◆ PROBLEM TO SOLVE:
Go through the following data and transcribe exactly the stretch of lines from the one holding "End RegexFacts." to the one holding "Lemma py_int_digits (s", both included.

[SUPPLIED RECORDS — start]

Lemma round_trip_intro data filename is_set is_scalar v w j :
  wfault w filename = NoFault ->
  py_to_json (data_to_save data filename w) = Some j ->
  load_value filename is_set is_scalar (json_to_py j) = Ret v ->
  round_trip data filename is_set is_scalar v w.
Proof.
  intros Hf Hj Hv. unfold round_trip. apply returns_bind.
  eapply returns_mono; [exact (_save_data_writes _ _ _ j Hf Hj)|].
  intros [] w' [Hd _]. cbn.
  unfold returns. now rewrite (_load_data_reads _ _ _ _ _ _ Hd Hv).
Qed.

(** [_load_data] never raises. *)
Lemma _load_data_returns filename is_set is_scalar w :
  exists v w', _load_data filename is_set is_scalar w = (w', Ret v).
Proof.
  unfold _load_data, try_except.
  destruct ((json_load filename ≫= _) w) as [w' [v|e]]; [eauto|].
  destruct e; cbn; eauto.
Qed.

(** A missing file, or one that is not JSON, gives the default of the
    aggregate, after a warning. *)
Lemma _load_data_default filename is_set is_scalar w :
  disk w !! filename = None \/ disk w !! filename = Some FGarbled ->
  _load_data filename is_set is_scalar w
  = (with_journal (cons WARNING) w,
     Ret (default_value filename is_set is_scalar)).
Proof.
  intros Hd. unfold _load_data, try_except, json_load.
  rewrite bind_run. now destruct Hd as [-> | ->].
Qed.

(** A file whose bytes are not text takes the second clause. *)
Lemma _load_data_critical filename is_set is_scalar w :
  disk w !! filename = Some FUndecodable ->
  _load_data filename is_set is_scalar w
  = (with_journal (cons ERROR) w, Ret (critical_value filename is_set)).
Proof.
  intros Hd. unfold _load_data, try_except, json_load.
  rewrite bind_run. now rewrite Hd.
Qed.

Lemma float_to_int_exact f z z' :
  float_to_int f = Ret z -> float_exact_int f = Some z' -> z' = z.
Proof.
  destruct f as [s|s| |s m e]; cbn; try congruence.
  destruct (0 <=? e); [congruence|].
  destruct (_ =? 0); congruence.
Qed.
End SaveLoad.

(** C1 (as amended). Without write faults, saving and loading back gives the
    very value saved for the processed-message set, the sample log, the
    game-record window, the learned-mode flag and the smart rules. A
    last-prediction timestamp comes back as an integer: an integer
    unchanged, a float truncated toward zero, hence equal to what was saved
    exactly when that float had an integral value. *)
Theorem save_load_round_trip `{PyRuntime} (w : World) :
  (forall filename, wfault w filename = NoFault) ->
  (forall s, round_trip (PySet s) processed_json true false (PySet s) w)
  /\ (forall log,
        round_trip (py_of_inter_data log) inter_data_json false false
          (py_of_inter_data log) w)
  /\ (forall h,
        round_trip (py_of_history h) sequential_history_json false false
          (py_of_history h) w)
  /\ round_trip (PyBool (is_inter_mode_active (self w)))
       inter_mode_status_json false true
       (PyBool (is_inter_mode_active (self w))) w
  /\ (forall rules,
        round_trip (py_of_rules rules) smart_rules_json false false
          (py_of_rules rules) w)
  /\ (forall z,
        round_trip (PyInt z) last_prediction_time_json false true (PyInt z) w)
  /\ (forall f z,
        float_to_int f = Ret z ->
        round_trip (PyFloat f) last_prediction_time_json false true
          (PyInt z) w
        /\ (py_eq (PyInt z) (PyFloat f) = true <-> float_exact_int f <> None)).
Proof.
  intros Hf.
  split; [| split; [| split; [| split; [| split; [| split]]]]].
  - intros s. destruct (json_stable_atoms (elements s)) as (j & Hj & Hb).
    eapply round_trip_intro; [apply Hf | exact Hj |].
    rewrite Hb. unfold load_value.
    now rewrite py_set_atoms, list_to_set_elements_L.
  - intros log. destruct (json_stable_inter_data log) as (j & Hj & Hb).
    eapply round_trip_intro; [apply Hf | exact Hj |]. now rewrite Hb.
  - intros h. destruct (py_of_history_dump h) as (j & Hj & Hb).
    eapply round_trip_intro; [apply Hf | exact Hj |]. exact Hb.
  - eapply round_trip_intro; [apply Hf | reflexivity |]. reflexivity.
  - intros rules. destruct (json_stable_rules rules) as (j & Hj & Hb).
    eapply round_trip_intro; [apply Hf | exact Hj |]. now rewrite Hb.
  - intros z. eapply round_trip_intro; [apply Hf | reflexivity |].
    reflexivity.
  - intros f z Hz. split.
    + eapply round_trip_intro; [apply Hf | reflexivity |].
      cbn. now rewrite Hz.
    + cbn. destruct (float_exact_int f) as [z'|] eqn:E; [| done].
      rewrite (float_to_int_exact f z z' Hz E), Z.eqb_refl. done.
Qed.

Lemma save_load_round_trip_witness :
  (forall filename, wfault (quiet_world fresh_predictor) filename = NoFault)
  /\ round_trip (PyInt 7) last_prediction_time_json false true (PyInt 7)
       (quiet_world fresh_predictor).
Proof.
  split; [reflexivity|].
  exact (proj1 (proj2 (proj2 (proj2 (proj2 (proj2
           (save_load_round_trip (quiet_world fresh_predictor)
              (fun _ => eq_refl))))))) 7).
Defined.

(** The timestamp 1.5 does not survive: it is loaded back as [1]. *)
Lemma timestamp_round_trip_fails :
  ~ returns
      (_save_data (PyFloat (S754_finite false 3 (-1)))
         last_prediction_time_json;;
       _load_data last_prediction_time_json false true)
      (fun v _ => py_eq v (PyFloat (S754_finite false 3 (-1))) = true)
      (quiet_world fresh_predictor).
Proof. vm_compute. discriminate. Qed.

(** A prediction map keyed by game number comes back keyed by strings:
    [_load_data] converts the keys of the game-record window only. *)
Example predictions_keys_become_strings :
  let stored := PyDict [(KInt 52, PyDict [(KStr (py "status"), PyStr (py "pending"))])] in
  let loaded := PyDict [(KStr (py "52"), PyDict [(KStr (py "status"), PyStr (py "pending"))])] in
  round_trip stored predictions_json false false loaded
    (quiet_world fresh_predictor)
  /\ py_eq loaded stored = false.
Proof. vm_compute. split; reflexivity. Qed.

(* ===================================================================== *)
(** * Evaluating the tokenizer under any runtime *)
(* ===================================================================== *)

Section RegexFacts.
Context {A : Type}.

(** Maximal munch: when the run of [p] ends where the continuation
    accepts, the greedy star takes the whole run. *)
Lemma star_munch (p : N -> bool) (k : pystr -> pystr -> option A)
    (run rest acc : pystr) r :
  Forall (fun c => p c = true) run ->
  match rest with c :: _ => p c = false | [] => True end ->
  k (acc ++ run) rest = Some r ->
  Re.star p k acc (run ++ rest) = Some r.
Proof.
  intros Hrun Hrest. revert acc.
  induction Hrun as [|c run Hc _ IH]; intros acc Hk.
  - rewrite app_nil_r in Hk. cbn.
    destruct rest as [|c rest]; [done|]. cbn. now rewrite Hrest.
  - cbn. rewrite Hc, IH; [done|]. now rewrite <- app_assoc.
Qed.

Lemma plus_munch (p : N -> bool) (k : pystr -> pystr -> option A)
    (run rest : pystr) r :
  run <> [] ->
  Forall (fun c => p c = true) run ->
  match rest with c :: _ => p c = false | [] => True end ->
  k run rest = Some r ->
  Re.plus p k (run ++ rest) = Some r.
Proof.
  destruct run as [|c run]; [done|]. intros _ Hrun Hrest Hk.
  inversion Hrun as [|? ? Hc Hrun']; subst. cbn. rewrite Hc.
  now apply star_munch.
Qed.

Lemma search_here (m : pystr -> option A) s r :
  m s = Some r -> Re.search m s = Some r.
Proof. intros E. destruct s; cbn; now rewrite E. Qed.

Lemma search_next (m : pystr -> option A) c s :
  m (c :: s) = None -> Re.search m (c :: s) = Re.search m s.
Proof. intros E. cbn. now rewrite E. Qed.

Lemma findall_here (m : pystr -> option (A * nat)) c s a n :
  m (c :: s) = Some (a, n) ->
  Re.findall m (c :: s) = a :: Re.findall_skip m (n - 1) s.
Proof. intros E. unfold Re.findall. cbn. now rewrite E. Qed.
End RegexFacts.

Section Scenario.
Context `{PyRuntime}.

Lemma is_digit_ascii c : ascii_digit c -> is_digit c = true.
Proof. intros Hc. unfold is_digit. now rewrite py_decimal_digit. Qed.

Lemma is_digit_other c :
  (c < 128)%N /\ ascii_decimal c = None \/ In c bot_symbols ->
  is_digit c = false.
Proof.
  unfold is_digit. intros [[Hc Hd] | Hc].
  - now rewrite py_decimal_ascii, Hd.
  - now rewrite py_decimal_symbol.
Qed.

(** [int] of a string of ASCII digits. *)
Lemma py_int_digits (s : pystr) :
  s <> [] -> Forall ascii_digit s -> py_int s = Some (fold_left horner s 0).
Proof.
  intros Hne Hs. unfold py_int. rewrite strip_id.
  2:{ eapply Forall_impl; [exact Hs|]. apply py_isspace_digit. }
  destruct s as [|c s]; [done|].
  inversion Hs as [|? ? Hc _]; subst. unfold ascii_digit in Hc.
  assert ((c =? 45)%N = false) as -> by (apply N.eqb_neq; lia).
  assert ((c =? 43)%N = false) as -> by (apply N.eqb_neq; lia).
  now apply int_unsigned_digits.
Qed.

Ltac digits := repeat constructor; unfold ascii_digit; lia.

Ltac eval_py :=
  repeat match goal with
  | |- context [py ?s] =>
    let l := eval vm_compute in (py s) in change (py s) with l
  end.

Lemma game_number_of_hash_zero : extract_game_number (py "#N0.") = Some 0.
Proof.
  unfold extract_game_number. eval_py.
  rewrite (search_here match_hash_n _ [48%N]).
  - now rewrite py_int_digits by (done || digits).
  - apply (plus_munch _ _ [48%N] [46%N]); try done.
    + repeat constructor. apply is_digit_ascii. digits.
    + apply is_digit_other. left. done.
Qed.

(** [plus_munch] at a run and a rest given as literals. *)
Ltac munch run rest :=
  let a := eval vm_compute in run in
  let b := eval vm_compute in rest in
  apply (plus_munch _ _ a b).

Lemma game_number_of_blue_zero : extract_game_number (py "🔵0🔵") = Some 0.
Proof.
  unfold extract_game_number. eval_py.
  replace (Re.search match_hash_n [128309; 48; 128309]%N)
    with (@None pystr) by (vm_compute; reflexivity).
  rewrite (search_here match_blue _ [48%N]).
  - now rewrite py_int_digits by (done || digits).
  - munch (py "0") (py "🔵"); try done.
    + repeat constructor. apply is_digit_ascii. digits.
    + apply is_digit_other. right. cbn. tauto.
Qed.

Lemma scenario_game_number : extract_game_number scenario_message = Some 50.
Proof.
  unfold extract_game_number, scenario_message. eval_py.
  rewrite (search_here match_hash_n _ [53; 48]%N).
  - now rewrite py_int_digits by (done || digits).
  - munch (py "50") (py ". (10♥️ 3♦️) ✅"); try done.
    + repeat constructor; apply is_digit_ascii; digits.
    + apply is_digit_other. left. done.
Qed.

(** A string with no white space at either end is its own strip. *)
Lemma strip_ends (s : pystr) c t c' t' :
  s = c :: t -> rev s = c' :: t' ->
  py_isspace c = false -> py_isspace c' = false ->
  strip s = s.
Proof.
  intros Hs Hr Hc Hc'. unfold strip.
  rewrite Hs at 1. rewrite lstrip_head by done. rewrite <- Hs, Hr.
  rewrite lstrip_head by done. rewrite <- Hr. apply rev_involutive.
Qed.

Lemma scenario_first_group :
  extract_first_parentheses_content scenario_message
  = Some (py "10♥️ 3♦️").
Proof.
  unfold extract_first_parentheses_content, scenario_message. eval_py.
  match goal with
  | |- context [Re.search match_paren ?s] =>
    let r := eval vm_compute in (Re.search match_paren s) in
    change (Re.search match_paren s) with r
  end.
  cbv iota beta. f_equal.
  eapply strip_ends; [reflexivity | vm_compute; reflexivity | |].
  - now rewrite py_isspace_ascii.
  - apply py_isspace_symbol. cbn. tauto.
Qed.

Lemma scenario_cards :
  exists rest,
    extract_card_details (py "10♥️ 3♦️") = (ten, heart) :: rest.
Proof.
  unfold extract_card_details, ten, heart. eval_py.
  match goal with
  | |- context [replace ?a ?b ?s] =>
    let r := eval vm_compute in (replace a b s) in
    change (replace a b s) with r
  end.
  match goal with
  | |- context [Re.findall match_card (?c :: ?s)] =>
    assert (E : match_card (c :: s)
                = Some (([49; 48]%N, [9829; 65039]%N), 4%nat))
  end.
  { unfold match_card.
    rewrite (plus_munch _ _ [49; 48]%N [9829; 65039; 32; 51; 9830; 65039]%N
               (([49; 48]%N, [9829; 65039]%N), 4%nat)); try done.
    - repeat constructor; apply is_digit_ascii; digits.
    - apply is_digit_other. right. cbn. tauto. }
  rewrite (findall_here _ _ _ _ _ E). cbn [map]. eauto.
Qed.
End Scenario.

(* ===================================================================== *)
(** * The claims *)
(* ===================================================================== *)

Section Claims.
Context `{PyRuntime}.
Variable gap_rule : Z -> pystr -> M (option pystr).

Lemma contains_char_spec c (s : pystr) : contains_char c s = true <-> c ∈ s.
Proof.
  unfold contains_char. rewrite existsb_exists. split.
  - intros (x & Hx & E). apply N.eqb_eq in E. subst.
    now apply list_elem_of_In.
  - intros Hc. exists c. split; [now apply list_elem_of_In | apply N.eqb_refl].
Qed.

[SUPPLIED RECORDS — finish]

◆ YOUR RESPONSE:
End RegexFacts.

Section Scenario.
Context `{PyRuntime}.

Lemma is_digit_ascii c : ascii_digit c -> is_digit c = true.
Proof. intros Hc. unfold is_digit. now rewrite py_decimal_digit. Qed.

Lemma is_digit_other c :
  (c < 128)%N /\ ascii_decimal c = None \/ In c bot_symbols ->
  is_digit c = false.
Proof.
  unfold is_digit. intros [[Hc Hd] | Hc].
  - now rewrite py_decimal_ascii, Hd.
  - now rewrite py_decimal_symbol.
Qed.

(** [int] of a string of ASCII digits. *)
Lemma py_int_digits (s : pystr) :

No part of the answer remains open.